Issue #1: Docker Editable Install Incompatibility

Commit: Introduced in a0ba7a1 (Oct 31), Fixed in 3833ae6 (Nov 2) Platform: Universal (all Docker-based deployments) Severity: Critical (prevents container startup) Problem:
# WRONG - causes ModuleNotFoundError
RUN uv pip install --no-deps -e .
# Only copies site-packages to final stage, not full venv
COPY --from=build /app/.venv/lib/python3.12/site-packages /usr/local/lib/python3.12/site-packages
Root Cause: Editable install (-e) creates .pth pointer files in site-packages that reference /app/src/. When only site-packages is copied (not the full venv), the pointers break.

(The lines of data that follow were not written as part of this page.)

Lemma desc_counter_ok idx v m :
  zlen m = 256 -> desc_good (SpePkt ARM_SPE_COUNTER idx v) m.
Proof.
  intros Hm. desc_unfold.
  change (str "LAT" ++ str " " ++ fmt_d (u16 v) ++ str " ") with (str "LAT " ++ fmt_d (u16 v) ++ str " ").
  set (a := str "LAT " ++ fmt_d (u16 v) ++ str " ").
  assert (Ha : zlen a < 30) by (unfold a; text_len).
  destruct (emit_first m a Hm) as (d & -> & [[Hz [rest Ht]] Hb Hl Hr]); [lia|]. mred.
  cbn [List.concat] in *. rewrite app_nil_r in *.
  assert (Hunit : forall s, zlen (str s) < 10 ->
    exists m', (d ← ('(m, ret) ← snprintf (d_mem d) (d_buf d) 256 (str s);
                      Some (DescSt m (d_buf d) (d_blen d) ret)); desc_end 256 d) =
         Some (m', zlen (a ++ str s) + 0) /\
       holds_text m' (a ++ str s)).
  { intros s Hs. rewrite Hb, Ht in *. pose proof (zlen_nonneg a). pose proof (zlen_nonneg (str s)).
    destruct (snprintf_ok a (0 :: rest) (str s) Hz) as (m' & -> & Hh); [lia|]. mred. exists m'.
    split; [|done]. unfold desc_end. cbn [d_ret d_blen d_mem]. case_test; [lia|].
    rewrite Hl, (u64_small (256 - _ - _)), u64_small by lia. rewrite sint32_small by lia.
    rewrite zlen_app. do 2 f_equal. lia. }
  destruct (Z.eqb_spec idx 0) as [->|]; [exact (Hunit "TOT"%string eq_refl)|].
  destruct (Z.eqb_spec idx 1) as [->|]; [exact (Hunit "ISSUE"%string eq_refl)|].
  destruct (Z.eqb_spec idx 2) as [->|]; [exact (Hunit "XLAT"%string eq_refl)|].
  mred. exists (d_mem d). unfold desc_end. cbn [d_ret d_blen d_mem Z.ltb]. pose proof (zlen_nonneg a).
  rewrite Hl. change (0 <? 0) with false. cbv iota.
  rewrite (u64_small (256 - _ - _)), u64_small by lia. rewrite sint32_small by lia.
  change (List.concat (conds_pieces [(false, "TOT"); (false, "ISSUE"); (false, "XLAT")]%string)) with (@nil Z).
  rewrite app_nil_r. split; [do 2 f_equal; lia|]. split; [done|]. by exists rest.
Qed.

(** arm_spe_pkt_desc never writes outside the 256-byte buffer it is given
    and leaves in it the C string that names the packet's type, index, flags
    and payload; for an index the decoder does not know it writes nothing and
    returns 0.  Its return value is the length of the text, except for event
    and load/store/branch packets, where the length of the last piece is
    counted twice. *)
Theorem arm_spe_pkt_desc_text p m :
  zlen m = ARM_SPE_PKT_DESC_MAX -> spe_type p <> ARM_SPE_BAD -> 0 <= spe_index p ->
  match desc_pieces p with
  | Some ps => exists m', arm_spe_pkt_desc p m ARM_SPE_PKT_DESC_MAX = Some (m', desc_ret p ps) /\
                 holds_text m' (List.concat ps)
  | None => arm_spe_pkt_desc p m ARM_SPE_PKT_DESC_MAX = Some (m, 0)
  end.
Proof.
  intros Hm Hb Hi. change ARM_SPE_PKT_DESC_MAX with 256 in *. destruct p as [t idx v].
  fold (desc_good (SpePkt t idx v) m). cbn [spe_type spe_index] in *.
  destruct t; try done;
    auto using desc_address_ok, desc_op_type_ok, desc_events_ok, desc_counter_ok;
    desc_unfold; apply print_ok; done || text_len.
Qed.

(** * Concrete instances *)

Module ArmSpeExamples.

Definition some_msgs : list spe_msg :=
  replicate 19 MPad ++ [MTimestamp 123456789; MContext 1 0x42; MPad; MPad; MEvents 1 0x102; MAddr 2 0xffff000012345678;
   MCounter 0 300; MOpType 2 3; MSource 0 7; MEnd].

Ltac msg_side := vm_compute; repeat split; discriminate || reflexivity.

Lemma some_msgs_ok : Forall msg_ok some_msgs.
Proof. repeat (apply Forall_cons; split; [msg_side|]). apply Forall_nil. exact I. Qed.

Lemma arm_spe_dump_stream_witness :
  arm_spe_dump (msgs_encode some_msgs) 0x1000 (S (length some_msgs)) = Some (spe_lines 0 some_msgs) /\
  fst <$> take 3 (spe_lines 0 some_msgs) = [replicate 16 0; replicate 3 0; msg_encode (MTimestamp 123456789)].
Proof. split; [apply arm_spe_dump_stream; [exact some_msgs_ok|reflexivity]|reflexivity]. Defined.

Lemma arm_spe_get_packet_safe_witness :
  exists ret p, arm_spe_get_packet (0x20 :: replicate 15 0) 0x1001 0 16 = Some (ret, p) /\
    (ret = ARM_SPE_NEED_MORE_BYTES \/ ret = ARM_SPE_BAD_PACKET \/ 1 <= ret <= 16).
Proof.
  apply arm_spe_get_packet_safe; [|discriminate|discriminate|reflexivity].
  apply Forall_cons. split; [split; [discriminate|reflexivity]|].
  apply Forall_replicate. split; [discriminate|reflexivity].
Defined.

Lemma arm_spe_short_overread_witness :
  arm_spe_get_packet (0xb2 :: replicate 7 1) 0 0 8 = None /\
  arm_spe_get_packet [0x9a; 1] 0 0 2 = None /\ arm_spe_get_packet [0x20] 0 0 1 = None.
Proof.
  split_and!.
  - apply (arm_spe_short_overread (0xb2 :: replicate 7 1) 0 2 0x20); [lia|reflexivity..].
  - apply (arm_spe_short_overread [0x9a; 1] 0 2 0x20); [lia|reflexivity..].
  - apply (arm_spe_short_overread [] 0 2 0x20). lia.
Defined.

Lemma arm_spe_ext_counter_payload_witness :
  exists idx, arm_spe_get_packet [0x20; 0x99; 1; 2] 0 0 4 = Some (4, SpePkt ARM_SPE_COUNTER idx (0x99 + 256 * 1)).
Proof. apply (arm_spe_ext_counter_payload 0x20 0x99 1 2 []); lia. Defined.

Definition mispredicted : arm_spe_pkt := SpePkt ARM_SPE_EVENTS 1 0x82.

Lemma arm_spe_pkt_desc_text_witness :
  exists m', arm_spe_pkt_desc mispredicted (replicate 256 7) 256 = Some (m', 26) /\
    holds_text m' (str "EV RETIRED MISPRED").
Proof.
  apply (arm_spe_pkt_desc_text mispredicted (replicate 256 7)); [reflexivity|discriminate|discriminate].
Defined.

End ArmSpeExamples.
Lemma copy_loop_ok fuel : forall offset len pre post,
  0 < len -> (Z.to_nat len < fuel)%nat -> len <= zlen post ->
  copy_loop fuel data mask offset len (zlen pre) (pre ++ post) =
    Some (pre ++ ring_at data offset (Z.to_nat len) ++ drop (Z.to_nat len) post).
Proof using Hk Hmask Hdata.
  pose proof ring_size_pos as Hsz.
  induction fuel as [|fuel IH]; intros offset len pre post Hl Hf Hp; [lia|].
  cbn [copy_loop]. rewrite land_ring, mask_succ.
  pose proof (Z.mod_pos_bound offset (zlen data)) as Hmod.
  set (cpy := Z.min (zlen data - offset mod zlen data) len).
  assert (Hc : 0 < cpy <= len /\ offset mod zlen data + cpy <= zlen data) by lia.
  rewrite rdn_ring by lia. mred.
  assert (Hzr : zlen (ring_at data offset (Z.to_nat cpy)) = cpy) by (rewrite zlen_ring_at; lia).
  rewrite wrn_app by (done || lia). mred. rewrite length_ring_at.
  destruct (Z.eqb_spec (len - cpy) 0) as [He|He].
  - by replace len with cpy by lia.
  - replace (zlen pre + cpy) with (zlen (pre ++ ring_at data offset (Z.to_nat cpy)))
      by (rewrite zlen_app; lia).
    rewrite app_assoc, IH by (try lia; unfold zlen in *; rewrite length_drop; lia).
    rewrite (ring_at_congr data (u32 (offset + cpy)) (offset + cpy)) by (apply wrap_ring; lia).
    replace (Z.to_nat len) with (Z.to_nat cpy + Z.to_nat (len - cpy))%nat by lia.
    rewrite ring_at_app, drop_drop, <- !app_assoc. by rewrite Z2Nat.id by lia.
Qed.

Lemma copy_straddling offset len copy :
  0 < len <= zlen copy ->
  copy_loop (S (Z.to_nat len)) data mask offset len 0 copy =
    Some (ring_at data offset (Z.to_nat len) ++ drop (Z.to_nat len) copy).
Proof using Hk Hmask Hdata.
  intros Hl. apply (copy_loop_ok _ offset len [] copy); lia.
Qed.

(** The bytes of the event of [size] bytes at [p] as the reader hands them out:
    an event that straddles the end of the ring is cut to
    sizeof(union perf_event) bytes, the rest is what event_copy held. *)
Definition event_bytes (p size : Z) (copy : bytes) : bytes :=
  if p mod zlen data + size <? zlen data then ring_at data p (Z.to_nat size)
  else ring_at data p (Z.to_nat (Z.min sizeof_perf_event size)) ++
       drop (Z.to_nat sizeof_perf_event) (take (Z.to_nat size) copy).

(** The header of the event at an 8-byte aligned position. *)
Definition size_at (p : Z) : Z := le_val (drop 6 (ring_at data p 8)).

Lemma aligned_room p : p mod 8 = 0 -> p mod zlen data + 8 <= zlen data.
Proof using Hk Hmask Hdata.
  intros Hp. pose proof ring_size_pos as Hsz. pose proof (Z.mod_pos_bound p (zlen data)) as Hm.
  assert (Hd : zlen data = 8 * 2 ^ (k - 3)).
  { rewrite Hdata. change 8 with (2 ^ 3). rewrite <- Z.pow_add_r by lia. f_equal. lia. }
  assert (Hpm : (p mod zlen data) mod 8 = 0).
  { rewrite Z.mod_mod_divide; [done|]. exists (2 ^ (k - 3)). lia. }
  assert (p mod zlen data = 8 * (p mod zlen data / 8)) by (Z.div_mod_to_equations; lia).
  nia.
Qed.

Lemma event_size_at p : p mod 8 = 0 -> event_size data (p mod zlen data) = Some (size_at p).
Proof using Hk Hmask Hdata.
  intros Hp. pose proof (aligned_room p Hp) as Hr. pose proof ring_size_pos.
  pose proof (Z.mod_pos_bound p (zlen data)) as Hm.
  unfold event_size, rd_le, size_at.
  pose proof (rdn_ring data p 8 ltac:(lia) ltac:(lia)) as H8.
  rewrite rdn_in in H8 by lia. injection H8 as <-. rewrite rdn_in by lia. mred. do 2 f_equal.
  rewrite skipn_firstn_comm, drop_drop. cbn [Nat.sub]. do 2 f_equal. lia.
Qed.

Lemma event_copied p size copy :
  0 < size <= zlen copy -> zlen copy = PERF_SAMPLE_MAX_SIZE ->
  rdn (ring_at data p (Z.to_nat (Z.min sizeof_perf_event size)) ++
       drop (Z.to_nat (Z.min sizeof_perf_event size)) copy) 0 (Z.to_nat size) =
  Some (ring_at data p (Z.to_nat (Z.min sizeof_perf_event size)) ++
        drop (Z.to_nat sizeof_perf_event) (take (Z.to_nat size) copy)).
Proof using Hk Hmask Hdata.
  intros Hs Hc. unfold sizeof_perf_event. set (len := Z.min (72 + 4096) size).
  assert (Hl : 0 < len <= size) by lia. pose proof (length_ring_at data p (Z.to_nat len)) as Hr.
  rewrite rdn_in; [|lia|].
  - rewrite drop_0, take_app_ge, Hr by lia. f_equal. f_equal.
    rewrite skipn_firstn_comm. destruct (decide (size <= 72 + 4096)).
    + by replace (Z.to_nat size - Z.to_nat len)%nat with 0%nat by lia;
        replace (Z.to_nat size - Z.to_nat (72 + 4096))%nat with 0%nat by lia.
    + by replace (Z.to_nat len) with (Z.to_nat (72 + 4096)) by lia.
  - rewrite zlen_app, zlen_ring_at. unfold zlen in *. rewrite length_drop. lia.
Qed.
Lemma parent_children p c : 0 < c -> parent c = p -> c = p * 2 + 1 \/ c = p * 2 + 1 + 1.
Proof.
  unfold parent. intros Hc Hp. pose proof (Nat.div_mod (c - 1) 2). pose proof (Nat.mod_upper_bound (c - 1) 2). lia.
Qed.

Lemma ord_at_insert arr i j x :
  i < length arr -> ord_at (<[i := x]> arr) j = if decide (i = j) then ordinal x else ord_at arr j.
Proof.
  intros Hi. unfold ord_at. destruct (decide (i = j)) as [->|Hne].
  - by rewrite list_lookup_total_insert_eq.
  - by rewrite list_lookup_total_insert_ne.
Qed.

Lemma lookup_ord arr i : i < length arr -> exists x, arr !! i = Some x /\ ord_at arr i = ordinal x.
Proof.
  intros Hi. destruct (lookup_lt_is_Some_2 arr i Hi) as [x Hx]. exists x. split; [done|].
  unfold ord_at. by rewrite (list_lookup_total_correct _ _ _ Hx).
Qed.

(** The contents, with [x] in the hole. *)
Definition filled (arr : list auxtrace_heap_item) (cnt pos : nat) (x : auxtrace_heap_item) :=
  take cnt (<[pos := x]> arr).

(** Moving an item into the hole moves the hole. *)
Lemma filled_move arr cnt pos q x y :
  pos < cnt -> q < cnt -> cnt <= length arr -> arr !! q = Some y ->
  filled (<[pos := y]> arr) cnt q x ≡ₚ filled arr cnt pos x.
Proof.
  intros Hp Hq Hc Hy. unfold filled.
  destruct (decide (pos = q)) as [->|Hne].
  { by rewrite (list_insert_id arr q y). }
  rewrite !take_insert_lt by done.
  rewrite <- (list_insert_insert_eq (take cnt arr) pos y x).
  apply Permutation_insert_swap.
  - apply list_lookup_insert_eq. rewrite length_take. lia.
  - rewrite list_lookup_insert_ne by done. by rewrite lookup_take_lt.
Qed.

(** ** Sifting up *)

Lemma wr_item_ok arr pos it : pos < length arr -> wr_item arr pos it = Some (<[pos := it]> arr).
Proof. intros. unfold wr_item. by rewrite decide_True. Qed.

Ltac ord_simpl := rewrite ?ord_at_insert by (rewrite ?length_insert; lia); repeat case_decide; try congruence; try lia.

(** Moving the parent of the hole down keeps heap order except around the new
    hole. *)
Lemma hole_up arr cnt pos p ord :
  0 < pos < cnt -> cnt <= length arr -> arr !! parent pos = Some p -> (ord < ordinal p)%Z ->
  hole arr cnt pos -> (forall c, 0 < c < cnt -> parent c = pos -> (ord <= ord_at arr c)%Z) ->
  hole (<[pos := p]> arr) cnt (parent pos) /\
  (forall c, 0 < c < cnt -> parent c = parent pos -> (ord <= ord_at (<[pos := p]> arr) c)%Z).
Proof.
  intros Hp Hc Hpar Hlt [H1 H2] H3. pose proof (parent_lt pos ltac:(lia)) as Hpp.
  assert (Ho : ord_at arr (parent pos) = ordinal p)
    by (unfold ord_at; by rewrite (list_lookup_total_correct _ _ _ Hpar)).
  assert (Hroot : 0 < parent pos -> (ord_at arr (parent (parent pos)) <= ordinal p)%Z).
  { intros H0. rewrite <- Ho. pose proof (parent_lt (parent pos) H0). apply H1; lia. }
  split; [split|].
  - intros i Hi Hne Hne'. pose proof (parent_lt i ltac:(lia)). ord_simpl.
    + rewrite <- Ho. apply H2; lia.
    + apply H1; lia.
  - intros c Hcc Hpc H0. pose proof (parent_lt (parent pos) H0). ord_simpl.
    etransitivity; [by apply Hroot|]. rewrite <- Ho, <- Hpc. apply H1; lia.
  - intros c Hcc Hpc. ord_simpl. transitivity (ordinal p); [lia|]. rewrite <- Ho, <- Hpc. apply H1; lia.
Qed.

Lemma heapify_loop_ok fuel : forall arr cnt pos it,
  pos <= fuel -> pos < cnt -> cnt <= length arr -> hole arr cnt pos ->
  (forall c, 0 < c < cnt -> parent c = pos -> (ordinal it <= ord_at arr c)%Z) ->
  exists arr' pos', heapify_loop fuel arr pos (ordinal it) = Some (arr', pos') /\
    pos' < cnt /\ length arr' = length arr /\ heap_order (<[pos' := it]> arr') cnt /\
    filled arr' cnt pos' it ≡ₚ filled arr cnt pos it /\
    drop cnt arr' = drop cnt arr.
Proof.
  induction fuel as [|fuel IH]; intros arr cnt pos it Hf Hp Hc Hh Hch.
  - assert (pos = 0) as -> by lia. exists arr, 0. cbn. split_and!; try done.
    intros i Hi. pose proof (parent_lt i ltac:(lia)). destruct Hh as [H1 _]. ord_simpl.
    + apply Hch; lia.
    + apply H1; lia.
  - cbn [heapify_loop]. destruct (Nat.eqb_spec pos 0) as [->|Hne].
    { exists arr, 0. split_and!; try done. intros i Hi. pose proof (parent_lt i ltac:(lia)).
      destruct Hh as [H1 _]. ord_simpl; [apply Hch; lia|apply H1; lia]. }
    pose proof (parent_lt pos ltac:(lia)) as Hpp.
    destruct (lookup_ord arr (parent pos)) as (p & Hpar & Ho); [lia|]. rewrite Hpar. mred.
    destruct (Z.leb_spec (ordinal p) (ordinal it)) as [Hle|Hgt].
    { exists arr, pos. split_and!; try done. intros i Hi. pose proof (parent_lt i ltac:(lia)).
      destruct Hh as [H1 _]. ord_simpl;
        first [apply Hch; lia | apply H1; lia | subst; lia]. }
    rewrite wr_item_ok by lia. mred.
    destruct (hole_up arr cnt pos p (ordinal it)) as [Hh' Hch']; try done; [lia|].
    destruct (IH (<[pos := p]> arr) cnt (parent pos) it) as (arr' & pos' & -> & Hp' & Hl & Hho & Hperm & Hdr);
      try done; rewrite ?length_insert; try lia.
    exists arr', pos'. rewrite length_insert in Hl. split_and!; try done.
    + rewrite Hperm. apply filled_move; done || lia.
    + rewrite Hdr. apply drop_insert_lt. lia.
Qed.

Lemma auxtrace_heapify_ok arr cnt pos it :
  pos < cnt -> cnt <= length arr -> hole arr cnt pos ->
  (forall c, 0 < c < cnt -> parent c = pos -> (ordinal it <= ord_at arr c)%Z) ->
  exists arr', auxtrace_heapify arr pos it = Some arr' /\ length arr' = length arr /\
    heap_order arr' cnt /\ take cnt arr' ≡ₚ filled arr cnt pos it /\ drop cnt arr' = drop cnt arr.
Proof.
  intros Hp Hc Hh Hch. unfold auxtrace_heapify.
  destruct (heapify_loop_ok pos arr cnt pos it) as (arr' & pos' & -> & Hp' & Hl & Hho & Hperm & Hdr);
    try done. mred. rewrite wr_item_ok by lia. eexists. split; [reflexivity|].
  rewrite length_insert. split_and!; try done. rewrite drop_insert_lt by lia. done.
Qed.

(** ** Popping *)

Lemma hole_mono arr cnt cnt' pos : cnt' <= cnt -> hole arr cnt pos -> hole arr cnt' pos.
Proof. intros Hle [H1 H2]. split; intros; [apply H1|apply H2]; lia. Qed.

Lemma filled_last arr cnt x :
  0 < cnt <= length arr -> filled arr cnt (cnt - 1) x ≡ₚ x :: take (cnt - 1) arr.
Proof.
  intros Hc. unfold filled. replace cnt with (S (cnt - 1)) at 1 by lia.
  rewrite (take_S_r _ _ x) by (apply list_lookup_insert_eq; lia).
  rewrite take_insert_ge by lia. by rewrite Permutation_app_comm.
Qed.

(** Moving the smaller child of the hole up keeps heap order except around the
    new hole. *)
Lemma hole_down arr cnt pos c it :
  pos < cnt -> cnt <= length arr -> 0 < c < cnt -> parent c = pos -> arr !! c = Some it ->
  (forall d, 0 < d < cnt -> parent d = pos -> (ordinal it <= ord_at arr d)%Z) ->
  hole arr cnt pos -> hole (<[pos := it]> arr) cnt c.
Proof.
  intros Hp Hc Hcc Hpc Hit Hmin [H1 H2]. pose proof (parent_lt c ltac:(lia)) as Hlt.
  assert (Ho : ord_at arr c = ordinal it)
    by (unfold ord_at; by rewrite (list_lookup_total_correct _ _ _ Hit)).
  split.
  - intros i Hi Hne Hne'. pose proof (parent_lt i ltac:(lia)). ord_simpl.
    + apply Hmin; lia.
    + subst i. rewrite <- Ho. apply H2; lia.
    + apply H1; lia.
  - intros d Hd Hpd H0. pose proof (parent_lt d ltac:(lia)). rewrite Hpc. ord_simpl.
    rewrite <- Ho, <- Hpd. apply H1; lia.
Qed.

(** The value left in the hole was copied up. *)
Definition stale (arr : list auxtrace_heap_item) (pos : nat) : Prop :=
  pos = 0 \/ ord_at arr (parent pos) = ord_at arr pos.

Lemma pop_loop_ok cnt x fuel : forall arr pos,
  pos < cnt -> cnt <= length arr -> cnt <= pos + fuel -> hole arr cnt pos -> stale arr pos ->
  (exists arr', pop_loop fuel arr cnt pos = Some (inl arr') /\ length arr' = length arr /\
     heap_order arr' (cnt - 1) /\ filled arr cnt pos x ≡ₚ x :: take (cnt - 1) arr') \/
  (exists arr' pos', pop_loop fuel arr cnt pos = Some (inr (arr', pos')) /\ length arr' = length arr /\
     pos' < cnt /\ cnt <= pos' * 2 + 1 /\ hole arr' cnt pos' /\ stale arr' pos' /\
     filled arr cnt pos x ≡ₚ filled arr' cnt pos' x).
Proof.
  induction fuel as [|fuel IH]; intros arr pos Hp Hc Hf Hh Hst; [lia|].
  cbn [pop_loop]. destruct (Nat.leb_spec cnt (pos * 2 + 1)) as [Hleaf|Hleft].
  { right. exists arr, pos. by split_and!. }
  destruct (lookup_ord arr (pos * 2 + 1)) as (l & Hl & Hlo); [lia|]. rewrite Hl. mred.
  pose proof (parent_left pos) as Hpl. pose proof (parent_right pos) as Hpr.
  destruct (Nat.leb_spec cnt (pos * 2 + 1 + 1)) as [Hone|Htwo].
  { left. rewrite wr_item_ok by lia. mred. eexists. split; [reflexivity|].
    rewrite length_insert. split; [done|]. assert (Hlast : pos * 2 + 1 = cnt - 1) by lia. split.
    - intros i Hi. pose proof (parent_lt i ltac:(lia)).
      destruct (hole_down arr cnt pos (pos * 2 + 1) l) as [H1 _]; try done; [lia| |].
      { intros d Hd Hpd. destruct (parent_children pos d) as [-> | ->]; lia. }
      apply H1; [lia..|]. intros Heq. pose proof (parent_lt i ltac:(lia)). lia.
    - rewrite <- (filled_move arr cnt pos (cnt - 1) x l) by (congruence || lia).
      rewrite filled_last by (rewrite length_insert; lia). done. }
  destruct (lookup_ord arr (pos * 2 + 1 + 1)) as (r & Hr & Hro); [lia|]. rewrite Hr. mred.
  assert (Hmove : forall c it, arr !! c = Some it -> c < cnt -> pos < c -> parent c = pos ->
     (forall d, 0 < d < cnt -> parent d = pos -> (ordinal it <= ord_at arr d)%Z) ->
     hole (<[pos := it]> arr) cnt c /\ stale (<[pos := it]> arr) c /\
     filled arr cnt pos x ≡ₚ filled (<[pos := it]> arr) cnt c x).
  { intros c it Hit Hlt Hgt Hpar Hmin. split_and!.
    - apply hole_down; done || lia.
    - right. rewrite Hpar. ord_simpl. unfold ord_at. by rewrite (list_lookup_total_correct _ _ _ Hit).
    - symmetry. apply filled_move; done || lia. }
  destruct (Z.ltb_spec (ordinal l) (ordinal r)) as [Hlr|Hlr]; rewrite wr_item_ok by lia; mred.
  - destruct (Hmove (pos * 2 + 1) l) as (Hh' & Hst' & Hperm); [done|lia|lia|done| |].
    { intros d Hd Hpd. destruct (parent_children pos d) as [-> | ->]; lia. }
    destruct (IH (<[pos := l]> arr) (pos * 2 + 1)) as [Hi | Hi]; try done; rewrite ?length_insert; try lia.
    + left. rewrite length_insert in Hi. destruct Hi as (a & H1 & H2 & H3 & H4).
      exists a. split_and!; try done. by rewrite Hperm.
    + right. rewrite length_insert in Hi. destruct Hi as (a & q & H1 & H2 & H3 & H4 & H5 & H6 & H7).
      exists a, q. split_and!; try done. by rewrite Hperm.
  - destruct (Hmove (pos * 2 + 1 + 1) r) as (Hh' & Hst' & Hperm); [done|lia|lia|done| |].
    { intros d Hd Hpd. destruct (parent_children pos d) as [-> | ->]; lia. }
    destruct (IH (<[pos := r]> arr) (pos * 2 + 1 + 1)) as [Hi | Hi]; try done; rewrite ?length_insert; try lia.
    + left. rewrite length_insert in Hi. destruct Hi as (a & H1 & H2 & H3 & H4).
      exists a. split_and!; try done. by rewrite Hperm.
    + right. rewrite length_insert in Hi. destruct Hi as (a & q & H1 & H2 & H3 & H4 & H5 & H6 & H7).
      exists a, q. split_and!; try done. by rewrite Hperm.
Qed.

(** * The heap as a priority queue *)

(** The items in the heap. *)
Definition items (h : auxtrace_heap) : list auxtrace_heap_item := take (heap_cnt h) (heap_array h).

(** Heap order; every queue is in the heap at most once and below heap_sz, which
    bounds the number of items by the size of the array. *)
Record heap_ok (h : auxtrace_heap) : Prop := {
  ho_cnt : heap_cnt h <= heap_sz h;
  ho_order : heap_order (heap_array h) (heap_cnt h);
  ho_nodup : NoDup (queue_nr <$> items h);
  ho_bound : Forall (fun it => queue_nr it < heap_sz h) (items h)
}.

Lemma heap_ok_empty : heap_ok (Heap [] 0).
Proof. split; cbn; [lia| |constructor|constructor]. intros i Hi. lia. Qed.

Prevention:
  1. Never use editable install in multi-stage Docker builds
  2. Use regular install: uv pip install --no-deps .
  3. Add validation check:
# After installation, verify package is importable
RUN python -c "import mcp_server_langgraph; print(mcp_server_langgraph.__version__)"
Automated Check: Add to CI/CD:
- name: Validate Docker image
  run: |
    docker run --rm $IMAGE_NAME python -c "import mcp_server_langgraph"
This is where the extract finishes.